Intensity modulated radiation therapy (IMRT) is a powerful technology
that can be used to treat many different tumors, including cancer
of the prostate, breast, brain, lung, head and neck. The list continues
to grow.
In IMRT, very small beams, or beamlets, with varying intensities
can be aimed at a tumor from many angles. The intensity of each
beamlet can be controlled. During treatment, the beam shapes change
hundreds of times. The radiation dose can be made to bend around
important normal tissues in a way that is impossible with other
techniques.
Because these motions are so complicated, special high-speed computers,
treatment-planning software, multileaf collimators, diagnostic imaging
and patient-positioning devices are used to plan treatments and
control the radiation during therapy.
IMRT may improve the effectiveness of radiation therapy by delivering
more radiation dose to tumor cells while reducing the exposure of
surrounding cells. A special computer planning system and complex,
precise mathematical computations are used to calculate the dose
and distribute the radiation. IMRT uses a technique known as inverse
treatment planning. The desired outcome is entered into the computer,
and the computer determines the ideal beam arrangement and intensity.

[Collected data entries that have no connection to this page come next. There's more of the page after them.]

(* ===== verification/ToySession.v ===== *)
(** * ToySession: a session over the sample tree, for the witnesses *)

From S2P Require Import Prelude Buffer Utils Tree TreeSpec TreeSizes TreeText TreePaths GrammarTypes TreeLists TreePicks StrMap World TreeGrafts TreeLife ToyGrammar ChunkStore TreeMutation MutationSpec SplicingSpec MutatorState GrammarMutator RulesPlan FuzzRound FuzzStages.

Lemma toy_builds_fit i u : toy_builds i u → fits toy_productions i u.
Proof.
  intros Hb. split; [by apply toy_builds_typed|]. destruct Hb as (_ & a & b & ->). vm_compute. reflexivity.
Qed.

(** The sample tree is current; three random mutations are to come. *)
Definition toy_mutator : my_mutator :=
  set_total_random_mutation_steps 3 (set_cur_fuzzing_stage 1 (set_tree_cur (Some 9%positive) zero_mutator)).

Definition toy_driver : driver unit := Driver toy_world (Some toy_mutator) ∅ 3 0 2.

Lemma toy_ruled : Forall (ruled (Grammar0 := toy_grammar (H := obliging)) (nodes sample_heap)) (non_terminals (nodes sample_heap) sample_locs).
Proof.
  change (non_terminals (nodes sample_heap) sample_locs) with [1%positive; 2%positive; 4%positive].
  repeat constructor; eexists _, 2; (split; [reflexivity|]); (split; [reflexivity|]); simpl; lia.
Qed.

Lemma toy_target :
  target (Grammar0 := toy_grammar (H := obliging)) toy_productions (nodes sample_heap) 1 sample_tree sample_locs 1.
Proof.
  split.
  - apply sample_shape.
  - apply sample_NoDup.
  - split; [apply sample_typed|]. vm_compute. reflexivity.
  - apply sample_counted.
  - vm_compute. reflexivity.
  - vm_compute. reflexivity.
  - apply sample_covered.
  - apply toy_ruled.
Qed.

Lemma toy_session : session (Grammar0 := toy_grammar (H := obliging)) toy_productions toy_driver toy_mutator 9 (tree_at 1) 1
  sample_tree sample_locs 1 (nodes sample_heap).
Proof.
  split; [split|]; try done.
  - apply sample_heap_ok.
  - apply toy_target.
Qed.

Lemma toy_ready : ready (Grammar0 := toy_grammar (H := obliging)) (nodes sample_heap) sample_locs toy_mutator (tree_at 1) [].
Proof.
  split; [|by vm_compute]. intros s. unfold stage_total. repeat case_decide; by vm_compute.
Qed.
(* ===== verification/Cuckoo.v ===== *)
(** * Cuckoo: the plan-injection extension, pg_cuckoo/PgExtension/src/cuckoo.c

    The extension diverts PostgreSQL's planner through [planner_hook]: a plan
    cache in front of the standard planner, and entry points that run a given
    serialised plan by preparing a dummy query while [injection_planner] is
    installed.  PostgreSQL is the class [Postgres]; the variables the extension
    assigns are the [session].  [elog(ERROR)] and [ereport(ERROR)] leave through
    [longjmp]: the assignments made before them stay, so an error is a result
    that keeps the session.  Connecting to SPI and preparing a statement may fail
    at any call. *)

From S2P Require Import Prelude.

(** ** PostgreSQL *)

(** What [SPI_execute_plan] reports: an error raised by the executor, or the
    return code, the number of rows and whether there is a tuple table. *)
Inductive exec_result := ExecError | ExecDone (ret : Z) (processed : Z) (rows : option (list string)).

Definition SPI_OK_SELECT : Z := 5.
Definition SPI_ERROR_ARGUMENT : Z := -6.

(** What [SPI_prepare] does: it returns a plan or NULL, or raises an error. *)
Inductive prepare_result := Prepared | NotPrepared | PrepareError.

(** [spi_connects] and [spi_prepares] are the outcome of the [n]-th of these calls. *)
Class Postgres := {
  raw_stmt : Type; query : Type; node : Type;
  raw_parser : string → option (list raw_stmt);
  analyze_and_rewrite : raw_stmt → option (list query);
  source_text : query → string;
  utility_plan : query → option node;
  target_exprs : query → list (option node);
  standard_planner : query → option node;
  stringToNode : string → option (option node);
  nodeToString : node → string;
  pretty_format_node_dump : string → string;
  is_PlannedStmt : node → bool;
  hash_any : string → Z;
  plan_hash : string → Z;
  execute : node → exec_result;
  explain : node → bool → option string;
  spi_connects : nat → bool;
  spi_prepares : nat → prepare_result;
  select_1 : query }.

(** ** The session *)

(** The values [planner_hook] takes; [NULL] stands for the standard planner. *)
Inductive hook := NoHook | CachePlanner | InjectionPlanner.
#[export] Instance hook_eq_dec : EqDecision hook.
Proof. solve_decision. Defined.

(** A row of the table [plan_cache]. *)
Record cache_row := CacheRow { row_query : Z; row_hash : Z; row_plan : string; row_force : bool }.

(** [plan_cache] is [None] when the table does not exist; [spi_depth] counts
    the open SPI connections and [spi_calls] the calls so far that could fail; [hash_hook]
    says that [query_hash_hook] is installed.  [saved_cache] is the value of the
    setting [pg_cuckoo.cache] before [GUC_ACTION_SAVE] changed it in this transaction. *)
Record session `{Postgres} := Session {
  planner_hook : hook;
  myPlan : option node;
  pg_cuckoo_cache_enabled : bool;
  plan_cache : option (list cache_row);
  spi_depth : nat;
  hash_hook : bool;
  saved_cache : option bool;
  spi_calls : nat }.

Section PG.
Context `{Postgres}.

(** Code that may raise an error: [None], with the session at that point. *)
Definition PG (A : Type) : Type := session → option A * session.

#[export] Instance PG_ret : MRet PG := λ A a s, (Some a, s).
#[export] Instance PG_bind : MBind PG := λ A B k m s,
  match m s with
  | (Some a, s') => k a s'
  | (None, s') => (None, s')
  end.

Definition raise {A} : PG A := λ s, (None, s).
Definition get_session : PG session := λ s, (Some s, s).
Definition lift_opt {A} (o : option A) : PG A := λ s, (o, s).

Definition set_planner_hook (x : hook) : PG unit := λ s, (Some tt, Session _ x (myPlan s)
  (pg_cuckoo_cache_enabled s) (plan_cache s) (spi_depth s) (hash_hook s) (saved_cache s) (spi_calls s)).
Definition set_myPlan (x : option node) : PG unit := λ s, (Some tt, Session _ (planner_hook s) x
  (pg_cuckoo_cache_enabled s) (plan_cache s) (spi_depth s) (hash_hook s) (saved_cache s) (spi_calls s)).
Definition set_plan_cache (x : option (list cache_row)) : PG unit := λ s, (Some tt, Session _ (planner_hook s) (myPlan s)
  (pg_cuckoo_cache_enabled s) x (spi_depth s) (hash_hook s) (saved_cache s) (spi_calls s)).
Definition set_spi_depth (d : nat) : PG unit := λ s, (Some tt, Session _ (planner_hook s) (myPlan s)
  (pg_cuckoo_cache_enabled s) (plan_cache s) d (hash_hook s) (saved_cache s) (spi_calls s)).


(** [set_config_option] with [GUC_ACTION_SAVE]: the old value comes back when the transaction ends. *)
Definition set_cache_enabled (x : bool) : PG unit := λ s, (Some tt, Session _ (planner_hook s) (myPlan s)
  x (plan_cache s) (spi_depth s) (hash_hook s) (Some (default (pg_cuckoo_cache_enabled s) (saved_cache s))) (spi_calls s)).

(** One more call that may fail. *)
Definition count_call : PG nat := λ s, (Some (spi_calls s), Session _ (planner_hook s) (myPlan s)
  (pg_cuckoo_cache_enabled s) (plan_cache s) (spi_depth s) (hash_hook s) (saved_cache s) (S (spi_calls s))).

(** Whether the connection is open. *)
Definition SPI_connect : PG bool :=
  n ← count_call;
  if spi_connects n then s ← get_session; _ ← set_spi_depth (S (spi_depth s)); mret true else mret false.

(** [if ((ret = SPI_connect()) < 0) elog(ERROR, ...)]. *)
Definition SPI_connect_checked : PG unit :=
  ok ← SPI_connect;
  if (ok : bool) then mret tt else raise.

Definition SPI_finish : PG unit := s ← get_session; set_spi_depth (pred (spi_depth s)).

(** Whether there is a plan; without a connection there is none. *)
Definition SPI_prepare : PG bool :=
  n ← count_call;
  s ← get_session;
  if decide (spi_depth s = 0%nat) then mret false else
  match spi_prepares n with
  | Prepared => mret true
  | NotPrepared => mret false
  | PrepareError => raise
  end.

End PG.
Arguments PG {_} A.

(** Runs the monad one step. *)
Ltac pg_run := unfold mbind, PG_bind, mret, PG_ret, get_session, lift_opt, raise; simpl.

(** ** The extension *)

Section Extension.
Context `{Postgres}.


Definition pg_cuckoo_enable_cache : PG unit := set_cache_enabled true.
Definition pg_cuckoo_disable_cache : PG unit := set_cache_enabled false.

(** [query_hash_hook]: the [queryId] of an analysed query. *)
Definition query_hash_hook (q : query) : Z := u32 (hash_any (source_text q)).

Definition query_id (s : session) (q : query) : Z := if hash_hook s then query_hash_hook q else 0.

Definition format_node (n : option node) (pretty : bool) : PG string :=
  match n with
  | None => raise
  | Some n => let out := nodeToString n in
              mret (if pretty then pretty_format_node_dump out else out)
  end.

(** [SPI_execute_with_args("select * from plan_cache where query_id = $1")]
    with a row limit of one. *)
Definition select_cached (id : Z) : PG (list cache_row) :=
  s ← get_session;
  match plan_cache s with
  | None => raise
  | Some rows => mret (take 1 (filter (λ r, row_query r = id) rows))
  end.

Definition insert_cached (r : cache_row) : PG unit :=
  s ← get_session;
  match plan_cache s with
  | None => raise
  | Some rows => set_plan_cache (Some (rows ++ [r]))
  end.

(** [IsA(n, PlannedStmt)] reads the tag of [n]: a NULL crashes the backend. *)
Definition isa_PlannedStmt (n : option node) : PG bool :=
  match n with None => raise | Some n => mret (is_PlannedStmt n) end.

(** The loop over the cached rows: the first row with [force_plan] decides. *)
Fixpoint forced_plan (rows : list cache_row) : PG (option node) :=
  match rows with
  | [] => mret None
  | r :: rows =>
      if row_force r then
        n ← lift_opt (stringToNode (row_plan r));
        ok ← isa_PlannedStmt n;
        mret (if (ok : bool) then n else None)
      else forced_plan rows
  end.
(** ** New coverage *)

(** The test for a byte that is hit and still pristine. *)
Definition new_tuple (cur vir : Z) : bool :=
  existsb (λ k, negb (bool_decide (byte cur k = 0)) && bool_decide (byte vir k = 255)) [0; 1; 2; 3; 4; 5; 6; 7].

(** [discover_word(&ret, &cur, &vir)]: the new [ret] and the new virgin word. *)
Definition discover_word (ret cur vir : Z) : Z * Z :=
  if decide (Z.land cur vir = 0) then (ret, vir) else
  (if decide (ret < 2) then if new_tuple cur vir then 2 else 1 else ret,
   Z.land vir (Z.lxor cur (2 ^ 64 - 1))).

(** The loop of [has_new_bits] over [n] words. *)
Fixpoint new_bits_loop (n : nat) (ret : Z) (current virgin : list Z) : Z * list Z :=
  match n, current, virgin with
  | S n, c :: current, v :: virgin =>
      let '(ret, v') := if decide (c = 0) then (ret, v) else discover_word ret c v in
      let '(ret, virgin') := new_bits_loop n ret current virgin in
      (ret, v' :: virgin')
  | _, _, _ => (ret, virgin)
  end.

Definition qword_count (real_map_size : Z) : Z := Z.shiftr (u32 (real_map_size + 7)) 3.

(** [has_new_bits]: the result and the new virgin map. *)
Definition has_new_bits (real_map_size : Z) (trace virgin : list Z) : Z * list Z :=
  new_bits_loop (Z.to_nat (qword_count real_map_size)) 0 trace virgin.

(** [skim]: four words per round, from the start of the trace to its end. *)
Fixpoint skim (n : nat) (virgin current : list Z) : bool :=
  match n, current, virgin with
  | S n, c0 :: c1 :: c2 :: c3 :: current, v0 :: v1 :: v2 :: v3 :: virgin =>
      let hit c v := negb (bool_decide (c = 0)) && negb (bool_decide (Z.land (classify_word c) v = 0)) in
      hit c0 v0 || hit c1 v1 || hit c2 v2 || hit c3 v3 || skim n virgin current
  | _, _, _ => false
  end.

(** [has_new_bits_unclassified]: the result, the new trace and virgin maps. *)
Definition has_new_bits_unclassified (map_size real_map_size : Z) (trace virgin : list Z)
    : Z * list Z * list Z :=
  if skim (Z.to_nat ((map_size + 31) / 32)) virgin trace then
    let trace' := classify_counts map_size trace in
    let '(ret, virgin') := has_new_bits real_map_size trace' virgin in
    (ret, trace', virgin')
  else (0, trace, virgin).

(** [minimize_bits]: bit [i] of [dst] for every non-zero byte [i] of [src]. *)
Fixpoint minimize_loop (n : nat) (i : Z) (dst src : list Z) : list Z :=
  match n, src with
  | S n, b :: src =>
      let dst := if decide (b ≠ 0)
                 then alter (λ d, Z.lor d (Z.shiftl 1 (Z.land i 7))) (Z.to_nat (Z.shiftr i 3)) dst
                 else dst in
      minimize_loop n (i + 1) dst src
  | _, _ => dst
  end.

Definition minimize_bits (map_size : Z) (dst src : list Z) : list Z :=
  minimize_loop (Z.to_nat map_size) 0 dst src.

(** ** Bytes of words *)

Definition word_ok (w : Z) : Prop := 0 ≤ w < 2 ^ 64.
Definition byte_ok (b : Z) : Prop := 0 ≤ b < 256.

Lemma byte_div w k : 0 ≤ k → byte w k = (w / 2 ^ (8 * k)) mod 256.
Proof.
  intros Hk. unfold byte. rewrite Z.shiftr_div_pow2 by lia. change 255 with (Z.ones 8). by rewrite Z.land_ones.
Qed.

Lemma half_div w k : 0 ≤ k → half w k = (w / 2 ^ (16 * k)) mod 65536.
Proof.
  intros Hk. unfold half. rewrite Z.shiftr_div_pow2 by lia. change 65535 with (Z.ones 16). by rewrite Z.land_ones.
Qed.

Lemma byte_range w k : 0 ≤ k → byte_ok (byte w k).
Proof. intros. rewrite byte_div by done. apply Z.mod_pos_bound. lia. Qed.

Lemma lor_add a b n : 0 ≤ n → 0 ≤ a < 2 ^ n → Z.lor a (Z.shiftl b n) = a + b * 2 ^ n.
Proof.
  intros Hn Ha. rewrite <- (Z.shiftl_mul_pow2 b n Hn).
  assert (Z.land a (Z.shiftl b n) = 0) as Hz.
  { apply Z.bits_inj'. intros i Hi. rewrite Z.land_spec, Z.bits_0, Z.shiftl_spec by done.
    destruct (decide (i < n)) as [Hlt|Hge].
    - rewrite (Z.testbit_neg_r b) by lia. by rewrite andb_false_r.
    - destruct (decide (a = 0)) as [->|]; [by rewrite Z.bits_0|].
      assert (Z.log2 a < n) by (apply Z.log2_lt_pow2; lia). by rewrite (Z.bits_above_log2 a) by lia. }
  pose proof (Z.add_lor_land a (Z.shiftl b n)). lia.
Qed.

(** The eight bytes as integers, so that [lia] can take words apart. *)
Lemma word_split w : word_ok w →
  w = byte w 0 + 2^8 * byte w 1 + 2^16 * byte w 2 + 2^24 * byte w 3 + 2^32 * byte w 4
      + 2^40 * byte w 5 + 2^48 * byte w 6 + 2^56 * byte w 7.
Proof. intros [H1 H2]. rewrite !byte_div by lia. simpl Z.mul. Z.to_euclidean_division_equations. lia. Qed.

Lemma byte_combine b0 b1 b2 b3 b4 b5 b6 b7 w :
  byte_ok b0 → byte_ok b1 → byte_ok b2 → byte_ok b3 → byte_ok b4 → byte_ok b5 → byte_ok b6 → byte_ok b7 →
  w = b0 + 2^8 * b1 + 2^16 * b2 + 2^24 * b3 + 2^32 * b4 + 2^40 * b5 + 2^48 * b6 + 2^56 * b7 →
  map (byte w) [0; 1; 2; 3; 4; 5; 6; 7] = [b0; b1; b2; b3; b4; b5; b6; b7].
Proof.
  unfold byte_ok. intros ? ? ? ? ? ? ? ? ->. simpl map. rewrite !byte_div by lia. simpl Z.mul.
  repeat f_equal; Z.to_euclidean_division_equations; lia.
Qed.

(** ** Classification is bytewise *)

Lemma flat_map_lookup {A B C} (f : A → B → C) cols : ∀ rs i j a b,
  rs !! i = Some a → cols !! j = Some b →
  flat_map (λ a, map (f a) cols) rs !! (i * length cols + j)%nat = Some (f a b).
Proof.
  induction rs as [|r rs IH]; intros i j a b Hi Hj; [done|]. apply lookup_lt_Some in Hj as Hlt.
  destruct i as [|i]; simpl in *.
  - simplify_eq. rewrite lookup_app_l by (by rewrite length_map). by rewrite list_lookup_fmap, Hj.
  - rewrite lookup_app_r by (rewrite length_map; lia). rewrite length_map.
    replace (length cols + i * length cols + j - length cols)%nat with (i * length cols + j)%nat by lia. by apply IH.
Qed.

Lemma lookup8_range b : 0 ≤ count_class_lookup8 b ≤ 128.
Proof. unfold count_class_lookup8. repeat case_decide; lia. Qed.

Lemma lookup16_spec x : 0 ≤ x < 65536 →
  count_class_lookup16 x = count_class_lookup8 (x mod 256) + 256 * count_class_lookup8 (x / 256).
Proof.
  intros Hx. unfold count_class_lookup16, init_count_class16.
  assert (0 ≤ x / 256 < 256) by (Z.to_euclidean_division_equations; lia).
  assert (0 ≤ x mod 256 < 256) by (apply Z.mod_pos_bound; lia).
  replace (Z.to_nat x) with (Z.to_nat (x / 256) * length (seqZ 0 256) + Z.to_nat (x mod 256))%nat
    by (rewrite length_seqZ; Z.to_euclidean_division_equations; lia).
  rewrite (flat_map_lookup _ _ _ _ _ (x / 256) (x mod 256)).
  - simpl. pose proof (lookup8_range (x mod 256)). rewrite Z.lor_comm, lor_add; lia.
  - rewrite lookup_seqZ. lia.
  - rewrite lookup_seqZ. lia.
Qed.

Lemma half_bytes w k : 0 ≤ k → half w k = byte w (2 * k) + 256 * byte w (2 * k + 1).
Proof.
  intros Hk. rewrite half_div, !byte_div by lia.
  replace (8 * (2 * k)) with (16 * k) by lia. replace (8 * (2 * k + 1)) with (16 * k + 8) by lia.
  rewrite Z.pow_add_r by lia. rewrite <- Z.div_div by lia. generalize (w / 2 ^ (16 * k)) as y. intros y.
  change (2 ^ 8) with 256. Z.to_euclidean_division_equations. lia.
Qed.

Lemma classify_half w k : 0 ≤ k →
  count_class_lookup16 (half w k) = count_class_lookup8 (byte w (2 * k)) + 256 * count_class_lookup8 (byte w (2 * k + 1)).
Proof.
  intros Hk. pose proof (byte_range w (2 * k) ltac:(lia)) as H1. pose proof (byte_range w (2 * k + 1) ltac:(lia)) as H2.
  unfold byte_ok in *. rewrite lookup16_spec by (rewrite half_div by done; apply Z.mod_pos_bound; lia).
  rewrite half_bytes by done. f_equal; [|f_equal]; f_equal; Z.to_euclidean_division_equations; lia.
Qed.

The computer can craft a treatment plan from a range of possibilities
greater than would be practical for a clinician to test one by one.
For IMRT to be effective, the anatomical position of the tumor and
surrounding normal tissues must be accurately defined. CT (computed
tomography) and MR (magnetic resonance) imaging provide the necessary
three-dimensional anatomical information. It is also important to
accurately position and immobilize the patient during treatment.
IMRT is usually given five days a week for six or seven weeks. The
total dose of radiation and the number of treatments needed depend
on the size, location and kind of cancer, the patient's general
health and other medical treatments the patient is receiving.
What are the benefits?
An advantage of radiation therapy is that it affects only the tumor
and surrounding area. The challenge is to improve the planning and
delivery of radiation beams to effectively target the tumor while
reducing the damage to normal tissue and subsequent side effects.
Three-dimensional conformal radiation therapy (3-D CRT) combines
digital diagnostic imaging, powerful computers and specialized software
to conform the radiation beam to the shape of the tumor.
Not only does IMRT use three-dimensional imaging
and treatment delivery, it also allows varying intensities of radiation
to produce dose distributions that are far more "conformal,"
or precise, than those possible with standard 3-D CRT.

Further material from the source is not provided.